One reason why abrupt discontinuation is a concern is the small but significant risk of increased suicidality that may come with this increased emotional volatility, an increased risk that also occurs with initiation of the drug[vi]. This is also a good reason to consult your doctor before embarking on a discontinuation process. Doctors routinely monitor when you go on the drugs, but won’t know you are discontinuing them unless you tell them.

You should also tell the people you are living with (i.e., family) that you are decreasing your dose, and ask them for their support, even if your withdrawal symptoms are relatively mild. It helps if those around you can “cut you some slack” during what might be a somewhat challenging time.

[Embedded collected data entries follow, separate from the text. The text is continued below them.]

(** Everything [submit] writes to RAM. *)
Definition stage s (ty lba : Z) (hd : bool) : VState V :=
  let v := vb s in
  let s := w32 hhdm s (v_hdr v) ty in
  let s := w32 hhdm s (v_hdr v + 4) 0 in
  let s := w64 hhdm s (v_hdr v + 8) lba in
  let s := w8 hhdm s (v_status v) 0xff in
  let s := write_chain hhdm s ty hd in
  let '(s, idx) := r16 hhdm s (v_avail v + 2) in
  let slot := idx mod v_qsize v in
  let s := w16 hhdm s (v_avail v + 4 + slot * 2) 0 in
  w16 hhdm s (v_avail v + 2) (wrap 16 (idx + 1)).

Section ram.
Context (v : VirtioBlk) (Hg : geometry hhdm v).

Lemma desc_ram va : v_desc v <= va < v_desc v + 4096 → vd_mmio (va - hhdm) = false.
Proof. intros Hva. pose proof (ge_desc _ _ Hg). apply (ge_ram hhdm v Hg (v_desc_phys v)); [set_solver|lia]. Qed.
Lemma avail_ram va : v_avail v <= va < v_avail v + 4096 → vd_mmio (va - hhdm) = false.
Proof. intros Hva. pose proof (ge_avail _ _ Hg). apply (ge_ram hhdm v Hg (v_avail_phys v)); [set_solver|lia]. Qed.
Lemma used_ram va : v_used v <= va < v_used v + 4096 → vd_mmio (va - hhdm) = false.
Proof. intros Hva. pose proof (ge_used _ _ Hg). apply (ge_ram hhdm v Hg (v_used_phys v)); [set_solver|lia]. Qed.
Lemma hdr_ram va : v_hdr v <= va < v_hdr v + 4096 → vd_mmio (va - hhdm) = false.
Proof. intros Hva. pose proof (ge_hdr _ _ Hg). apply (ge_ram hhdm v Hg (v_hdr_phys v)); [set_solver|lia]. Qed.
End ram.

(** The chain, as written. *)
Definition chain_ram (v : VirtioBlk) (ty : Z) (hd : bool) (m : Z → Z) : Z → Z :=
  let d := v_desc_phys v in
  let m := wr_le (wr_le (wr_le (wr_le m d 8 (v_hdr_phys v)) (d + 8) 4 16) (d + 12) 2 1) (d + 14) 2 1 in
  if hd then
    let m := wr_le m (d + 16) 8 (v_hdr_phys v + 512) in
    let m := wr_le m (d + 24) 4 SECTOR in
    let m := wr_le m (d + 28) 2 (if ty =? VIRTIO_BLK_T_IN then 3 else 1) in
    let m := wr_le m (d + 30) 2 2 in
    wr_le (wr_le (wr_le (wr_le m (d + 32) 8 (v_hdr_phys v + 1024)) (d + 40) 4 1) (d + 44) 2 2) (d + 46) 2 0
  else wr_le (wr_le (wr_le (wr_le m (d + 16) 8 (v_hdr_phys v + 1024)) (d + 24) 4 1) (d + 28) 2 2) (d + 30) 2 0.

Lemma write_chain_eq v m d ty hd :
  geometry hhdm v →
  write_chain hhdm (mkV V v m d) ty hd = mkV V v (chain_ram v ty hd m) d.
Proof.
  intros Hg. pose proof (desc_ram v Hg) as Hr. pose proof (ge_desc _ _ Hg) as Hd.
  destruct (ge_data _ _ Hg) as [_ Hdp]. destruct (ge_status _ _ Hg) as [_ Hsp].
  unfold write_chain, w64, w32, w16. cbn [vb]. rewrite Hdp, Hsp.
  assert (E : ∀ o, v_desc v + o - hhdm = v_desc_phys v + o) by (intros; lia).
  assert (E0 : v_desc v - hhdm = v_desc_phys v) by lia.
  do 4 (rewrite vwrite_ram by (apply Hr; lia)). unfold chain_ram. destruct hd.
  - do 8 (rewrite vwrite_ram by (apply Hr; lia)). rewrite <- !Z.add_assoc, !E, E0.
    destruct (ty =? VIRTIO_BLK_T_IN); reflexivity.
  - do 4 (rewrite vwrite_ram by (apply Hr; lia)). rewrite <- !Z.add_assoc, !E, E0. reflexivity.
Qed.

(** The request header and status byte. *)
Definition header_ram (v : VirtioBlk) (ty lba : Z) (m : Z → Z) : Z → Z :=
  let h := v_hdr_phys v in
  wr_le (wr_le (wr_le (wr_le m h 4 ty) (h + 4) 4 0) (h + 8) 8 lba) (h + 1024) 1 0xff.

(** The entry of the available ring and its index. *)
Definition avail_ram_at (v : VirtioBlk) (i : Z) (m : Z → Z) : Z → Z :=
  let a := v_avail_phys v in
  wr_le (wr_le m (a + 4 + 2 * (i mod v_qsize v)) 2 0) (a + 2) 2 (wrap 16 (i + 1)).

Definition staged_ram (v : VirtioBlk) (ty lba : Z) (hd : bool) (i : Z) (m : Z → Z) : Z → Z :=
  avail_ram_at v i (chain_ram v ty hd (header_ram v ty lba m)).

Lemma chain_ram_out v ty hd m a :
  ¬ (v_desc_phys v <= a < v_desc_phys v + 48) → chain_ram v ty hd m a = m a.
Proof. intros Ha. unfold chain_ram. destruct hd; rewrite !wr_le_out by lia; done. Qed.

Lemma header_ram_out v ty lba m a :
  ¬ (v_hdr_phys v <= a < v_hdr_phys v + 16) → a ≠ v_hdr_phys v + 1024 → header_ram v ty lba m a = m a.
Proof. intros Ha Hs. unfold header_ram. rewrite !wr_le_out by lia. done. Qed.

Lemma stage_eq v m d ty lba hd :
  geometry hhdm v →
  stage (mkV V v m d) ty lba hd = mkV V v (staged_ram v ty lba hd (avail_idx m (queue_of v)) m) d.
Proof.
  intros Hg. pose proof (hdr_ram v Hg) as Hh. pose proof (avail_ram v Hg) as Ha.
  pose proof (ge_hdr _ _ Hg) as E1. pose proof (ge_avail _ _ Hg) as E2. destruct (ge_status _ _ Hg) as [E3 _].
  pose proof (ge_size _ _ Hg) as Hq. pose proof (ge_da _ _ Hg) as Hda. pose proof (ge_ah _ _ Hg) as Hah. unfold apart in *.
  unfold stage, w64, w32, w16, w8, r16. cbn [vb].
  do 4 (rewrite vwrite_ram by (apply Hh; lia)). rewrite write_chain_eq by done.
  rewrite vread_ram by (apply Ha; lia).
  replace (v_hdr v - hhdm) with (v_hdr_phys v) by lia.
  replace (v_hdr v + 4 - hhdm) with (v_hdr_phys v + 4) by lia.
  replace (v_hdr v + 8 - hhdm) with (v_hdr_phys v + 8) by lia.
  replace (v_status v - hhdm) with (v_hdr_phys v + 1024) by lia.
  fold (header_ram v ty lba m). set (m1 := chain_ram v ty hd (header_ram v ty lba m)).
  assert (Hidx : rd_le m1 (v_avail v + 2 - hhdm) 2 = avail_idx m (queue_of v)).
  { unfold avail_idx. cbn [queue_of vq_avail]. replace (v_avail v + 2 - hhdm) with (v_avail_phys v + 2) by lia.
    apply rd_bytes_ext. intros x Hx. unfold m1. rewrite chain_ram_out, header_ram_out by lia. done. }
  rewrite Hidx. set (i := avail_idx m (queue_of v)).
  assert (Hslot : 0 <= i mod v_qsize v < v_qsize v) by (apply Z.mod_pos_bound; lia).
  do 2 (rewrite vwrite_ram by (apply Ha; lia)). unfold staged_ram, avail_ram_at. fold m1.
  replace (v_avail v + 4 + i mod v_qsize v * 2 - hhdm) with (v_avail_phys v + 4 + 2 * (i mod v_qsize v)) by lia.
  replace (v_avail v + 2 - hhdm) with (v_avail_phys v + 2) by lia. reflexivity.
Qed.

Lastly, if you’ve decided to discontinue your AD, pick a time when stress levels are low. Don’t decide to discontinue your drug if you are feeling plagued by work stress, in the middle of a messy divorce, or selling your house—it won’t help!

In my next post on this topic, I share some guidelines for determining how fast you can comfortably discontinue your antidepressant.  You might also want to read my posts/articles on related topics:

Anxiety and Depression 

For more information on psychiatric drugs and alternative ways to understand and resolve a variety of mental "illness" issues, see my new book Reframing Mental Illness.

[i] Collateral Damage: A Mixed Methods Study to Investigate the Use and Withdrawal of Antidepressants Within a Naturalistic Population.
[iii] Brief, sharp, electrical-like sensations in the head
[iv] Very few people get ALL of these. Thank goodness!
[v] Details can be found in my thesis, but for a quicker and easier to read summary, here’s an excellent article by Christopher Lane from Psychology Today:


  1. I must say that overall I am really impressed with this blog.It is easy to see that you are impassioned about your writing. I wish I had got your ability to write. I look forward to more updates and will be returning. Trazodone price

    1. Thank you for your lovely comment, Susan. Appreciated.

  2. Just going through this article has helped a great deal. Regardless of what we see or hear, one is generally not the only one having these issues or misery does indeed love company.